La jornada electoral del pasado domingo en Aragón ha dejado un panorama legislativo marcado por la fragmentación y la necesidad de acuerdos sólidos. El Partido Popular, encabezado por Jorge Azcón, ha revalidado su posición como la fuerza más votada al obtener 26 escaños. Sin embargo, la lectura de estos resultados es agridulce para la formación, que ha visto cómo su representación descendía en dos diputados respecto a los comicios de 2023, alejándose de la mayoría absoluta fijada en 34 asientos.
El gran protagonista de la noche ha sido, sin duda, Vox. La formación integrista ha logrado duplicar su presencia en las Cortes de Aragón, pasando de 7 a 14 parlamentarios. Este crecimiento exponencial sitúa al partido en una posición de fuerza ineludible para cualquier intento de investidura de Azcón. Durante la campaña, los mensajes de Vox se centraron en la necesidad de un cambio estructural en las políticas regionales, y ahora, con los datos en la mano, sus líderes han subrayado que su apoyo no será un «cheque en blanco», buscando que su organización crezca en influencia dentro del ejecutivo autonómico.
Por el contrario, el PSOE ha registrado uno de sus peores resultados históricos en la comunidad, cayendo hasta los 18 escaños. Esta pérdida de cinco representantes no solo debilita la alternativa de izquierdas en Aragón, sino que envía una señal de alerta al Gobierno central. A la izquierda de los socialistas, los resultados han sido dispares: la Chunta Aragonesista (CHA) ha experimentado un repunte significativo hasta los 6 escaños, mientras que otras fuerzas han quedado reducidas a una presencia testimonial o han desaparecido del arco parlamentario.
La gobernabilidad de Aragón dependerá ahora de la capacidad de diálogo.
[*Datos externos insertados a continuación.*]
(** * The YOLO oriented-box extractor of datumaro

    A shallow embedding of
    [src/datumaro/plugins/yolo_orientedbox_format/extractor.py]
    and the properties of its lazy, fault-isolating materialisation of
    dataset items.

    Layout: text helpers, exceptions, the outside world (files, image
    decoder, number parsing, OpenCV), the annotation parser, the lazy
    cache of a subset and its iteration, the category loader; then
    sample inputs; then the properties. *)

From Stdlib Require Import Ascii.
From stdpp Require Import base strings list gmap pretty sorting.

Local Open Scope string_scope.
Local Open Scope list_scope.
Local Open Scope Z_scope.

(** ** Text: [str.strip] and [str.split] *)

(** [str.isspace] on the ASCII range: tab to carriage return, the four
    separators 0x1c-0x1f and the blank.  Text is modelled as ASCII; the
    other Unicode blanks are outside the model. *)
Definition is_space (c : ascii) : bool :=
  let n := nat_of_ascii c in
  Nat.eqb n 32 || (Nat.leb 9 n && Nat.leb n 13) || (Nat.leb 28 n && Nat.leb n 31).

Definition is_empty (s : string) : bool :=
  match s with EmptyString => true | String _ _ => false end.

Fixpoint lstrip (s : string) : string :=
  match s with
  | EmptyString => EmptyString
  | String c r => if is_space c then lstrip r else s
  end.

Fixpoint rstrip (s : string) : string :=
  match s with
  | EmptyString => EmptyString
  | String c r =>
      let r' := rstrip r in
      if is_space c && is_empty r' then EmptyString else String c r'
  end.

(** [line.strip()] *)
Definition strip (s : string) : string := rstrip (lstrip s).

(** [line.split()]: the maximal runs of non-blank characters, in order.
    [cur] is the token being read. *)
Fixpoint split_from (cur : string) (s : string) : list string :=
  match s with
  | EmptyString => if is_empty cur then [] else [cur]
  | String c r =>
      if is_space c
      then (if is_empty cur then split_from EmptyString r
            else cur :: split_from EmptyString r)
      else split_from (cur +:+ String c EmptyString) r
  end.

Definition split (s : string) : list string := split_from EmptyString s.

(** [s.replace("\\", "/")] *)
Fixpoint backslash_to_slash (s : string) : string :=
  match s with
  | EmptyString => EmptyString
  | String c r =>
      String (if Ascii.eqb c "\"%char then "/"%char else c) (backslash_to_slash r)
  end.

(** [s.startswith(p)] and [s[len(p):]] *)
Fixpoint startswith (p s : string) : bool :=
  match p, s with
  | EmptyString, _ => true
  | String a p', String b s' => Ascii.eqb a b && startswith p' s'
  | String _ _, EmptyString => false
  end.

Fixpoint drop_chars (n : nat) (s : string) : string :=
  match n, s with
  | O, _ => s
  | S n', String _ r => drop_chars n' r
  | S _, EmptyString => EmptyString
  end.

(** ** Exceptions *)

(** The exception classes that occur in the file, each with the argument
    it is raised with. *)
Inductive Exn : Type :=
| OSError (path : string)
| DatasetImportError (msg : string)
| InvalidAnnotationError (msg : string)
| UndeclaredLabelError (label : string)
| ValueError (msg : string)
| TypeError (msg : string)
| KeyError (key : string)
| AttributeError (name : string)
| RuntimeError (msg : string)
| AssertionError (msg : string).

Global Instance Exn_eq_dec : EqDecision Exn.
Proof. solve_decision. Defined.

(** [except (UndeclaredLabelError, InvalidAnnotationError)] *)
Definition is_annotation_error (e : Exn) : bool :=
  match e with
  | UndeclaredLabelError _ | InvalidAnnotationError _ => true
  | _ => false
  end.

(** The outcome of a call: a value or a raised exception. *)
Inductive Res (A : Type) : Type :=
| Return (a : A)
| Raise (e : Exn).
Arguments Return {A} a.
Arguments Raise {A} e.

Global Instance Res_ret : MRet Res := fun A a => Return a.
Global Instance Res_bind : MBind Res := fun A B f m =>
  match m with
  | Return a => f a
  | Raise e => Raise e
  end.

(** [a, b = l] *)
Definition unpack2 {A : Type} (l : list A) : Res (A * A) :=
  match l with
  | [a; b] => Return (a, b)
  | [] | [_] =>
      Raise (ValueError ("not enough values to unpack (expected 2, got "
                         +:+ pretty (length l) +:+ ")"))
  | _ => Raise (ValueError "too many values to unpack (expected 2)")
  end.

(** ** YAML documents, as far as the category file is inspected *)

Inductive yaml_scalar : Type :=
| YNull
| YBool (b : bool)
| YInt (z : Z)
| YStr (s : string).

Global Instance yaml_scalar_eq_dec : EqDecision yaml_scalar.
Proof. solve_decision. Defined.

(** The value of one key of the document: a list, a mapping (in document
    order) or a scalar.  Containers nested deeper are not modelled. *)
Inductive yaml_value : Type :=
| YList (l : list yaml_scalar)
| YDict (m : list (yaml_scalar * yaml_scalar))
| YScalar (v : yaml_scalar).

(** What [yaml.safe_load] returns: a mapping with string keys, or
    something that is not a mapping. *)
Inductive yaml_doc : Type :=
| YDoc (fields : list (string * yaml_value))
| YNotAMapping.

(** [loaded[key]] on a loaded mapping: the first field with that key. *)
Fixpoint assoc {V : Type} (k : string) (l : list (string * V)) : option V :=
  match l with
  | [] => None
  | (k', v) :: rest => if String.eqb k k' then Some v else assoc k rest
  end.

Section Model.

(** Python floats (and numpy's float64) are kept abstract: [F] is their
    type, and every operation on them belongs to the [World] below. *)
Context {F : Type}.

(** ** Data model *)

(** [Bbox(x, y, w, h, label=, id=, group=, attributes={"angle": r})] *)
Record Bbox : Type := {
  bbox_x : F;
  bbox_y : F;
  bbox_w : F;
  bbox_h : F;
  bbox_label : Z;
  bbox_id : nat;
  bbox_group : nat;
  bbox_angle : F
}.

(** The five numbers a box is made of. *)
Definition bbox_geometry (b : Bbox) : F * F * F * F * F :=
  (bbox_x b, bbox_y b, bbox_w b, bbox_h b, bbox_angle b).

(** Modelled from the spec: [Image] of [datumaro.components.media] is
    not part of the sources.  An image descriptor is a file path with an
    optional known (height, width); [Image(path=, size=)] gives
    [Some size], [Image(path=, data=loader)] gives [None] and leaves the
    size to the decoder. *)
Record Image : Type := {
  image_path : string;
  image_known_size : option (Z * Z)
}.

(** Modelled from the spec: [DatasetItem] of
    [datumaro.components.extractor] is not part of the sources.  An item
    is an identifier, a subset name, an image descriptor and an ordered
    sequence of boxes. *)
Record DatasetItem : Type := {
  item_id : string;
  item_subset : string;
  item_media : Image;
  item_annotations : list Bbox
}.

(** Modelled from the spec: [LabelCategories] of
    [datumaro.components.annotation] is not part of the sources.  It is
    the ordered collection of label names, and the id of a label is its
    position. *)
Definition LabelCategories : Type := list yaml_scalar.

(** Modelled from the spec: [label_id in categories] of the missing
    [LabelCategories]: the id is a valid index into the collection. *)
Definition LabelCategories_contains (cats : LabelCategories) (label_id : Z) : bool :=
  (0 <=? label_id) && (label_id <? Z.of_nat (length cats)).

(** Modelled from the spec: [LabelCategories.add] of the missing class.
    The names of the collection are unique, so a name already present is
    refused; a new name takes the next position. *)
Definition LabelCategories_add (cats : LabelCategories) (name : yaml_scalar)
  : Res LabelCategories :=
  if decide (name ∈ cats)
  then Raise (AssertionError "label name already present")
  else Return (cats ++ [name]).

(** The argument [image_info] of the constructor:
    [Union[None, str, ImageMeta]]. *)
Inductive image_info_arg : Type :=
| InfoNone
| InfoPath (path : string)
| InfoDict (meta : gmap string (Z * Z)).

(** ** The outside world

    Everything the extractor calls and does not define: the file
    system, the image decoder, Python's [int] and [float], numpy's cast,
    OpenCV's [minAreaRect], [os.path], PyYAML, and the helpers and
    constants of datumaro that are imported from other modules. *)
Record World : Type := {
  (** [open(path, "r", encoding="utf-8")] and the iteration over the
      file: the lines, or [None] when opening or reading fails *)
  read_lines : string -> option (list string);
  (** the image loader: (height, width) of a decodable image *)
  decode_size : string -> option (Z * Z);
  (** [int(token)] and [float(token)]; [None] when they raise *)
  py_int : string -> option Z;
  py_float : string -> option F;
  (** [x * image_width], a float by an int (image sizes are far from
      the integers for which this product raises) *)
  float_mul_int : F -> Z -> F;
  (** [ndarray.astype(np.int32)] on one float64 *)
  astype_int32 : F -> Z;
  astype_int32_range : forall f : F, - 2 ^ 31 <= astype_int32 f < 2 ^ 31;
  (** [cv2.minAreaRect] on an int32 contour: ((cx, cy), (w, h), angle) *)
  minAreaRect : list (Z * Z) -> (F * F) * (F * F) * F;
  (** [os.path] *)
  osp_join : string -> string -> string;
  osp_splitext : string -> string * string;
  osp_normpath : string -> string;
  osp_dirname : string -> string;
  osp_basename : string -> string;
  osp_isdir : string -> bool;
  osp_isfile : string -> bool;
  (** what the constructor of [DatasetItem] makes of a single [Bbox]
      given as [annotations=]: the sequence it stores, or [None] when it
      raises a [TypeError] *)
  DatasetItem_annotations : Bbox -> option (list Bbox);
  (** [yaml.safe_load(open(path).read())] *)
  read_yaml : string -> Res yaml_doc;
  (** [has_meta_file], and the keys of [parse_meta_file] *)
  has_meta_file : string -> bool;
  parse_meta_file_keys : string -> list yaml_scalar;
  (** [load_image_meta_file] *)
  load_image_meta_file : string -> Res (gmap string (Z * Z));
  (** [find_files(rootpath, IMAGE_EXTENSIONS, recursive=True, max_depth=2)] *)
  find_files : string -> list string;
  extract_subset_name_from_parent : string -> string -> string;
  (** what [SourceExtractor.__init__(subset=)] stores as [_subset] *)
  SourceExtractor_subset : option string -> string;
  (** [YoloOrientedboxPath.META_FILE], [DEFAULT_IMAGE_META_FILE_NAME] *)
  META_FILE : string;
  DEFAULT_IMAGE_META_FILE_NAME : string
}.

Variable w : World.

(** Modelled from the spec: the property [Image.size] of the missing
    class [Image]: the known size if there is one, else what decoding
    the file gives. *)
Definition Image_size (image : Image) : option (Z * Z) :=
  match image_known_size image with
  | Some size => Some size
  | None => decode_size w (image_path image)
  end.

(** ** Extractor state *)

(** What the run leaves behind for an observer: the two reports of the
    error policy, and the two accesses that cost input: opening an
    annotation file and reading the size of an image. *)
Inductive Event : Type :=
| ItemError (e : Exn) (item : string * string)
| AnnotationError (e : Exn) (item : string * string)
| OpenFile (path : string)
| ImageSizeRead (path : string).

(** An entry of [Subset.items]: [Union[str, DatasetItem]]. *)
Inductive Entry : Type :=
| Placeholder (filename : string)
| Resolved (item : DatasetItem).

(** [collections.OrderedDict]: the entries in insertion order (keys are
    unique) and the modification counter that its iterators compare. *)
Record ODict : Type := {
  od_items : list (string * Entry);
  od_state : nat
}.

Definition od_keys (od : ODict) : list string := (od_items od).*1.

(** [od[key]] *)
Definition od_get (key : string) (od : ODict) : option Entry :=
  assoc key (od_items od).

(** [od[key] = value] for a key that is present: the value is replaced
    in place, and the counter stays; a new key is appended. *)
Fixpoint replace_value (key : string) (v : Entry) (l : list (string * Entry))
  : option (list (string * Entry)) :=
  match l with
  | [] => None
  | (k, v') :: rest =>
      if String.eqb key k then Some ((k, v) :: rest)
      else (fun r => (k, v') :: r) <$> replace_value key v rest
  end.

Definition od_set (key : string) (v : Entry) (od : ODict) : ODict :=
  match replace_value key v (od_items od) with
  | Some items => {| od_items := items; od_state := od_state od |}
  | None => {| od_items := od_items od ++ [(key, v)]; od_state := S (od_state od) |}
  end.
Azcón se enfrenta al reto de articular un programa que satisfaga las demandas de Vox sin desdibujar el perfil moderado que ha intentado proyectar el PP. El eco nacional de estas elecciones es innegable, ya que prefigura las tensiones que se vivirán en futuros ciclos electorales donde la suma de las derechas parece ser la única alternativa viable frente a los bloques de izquierda.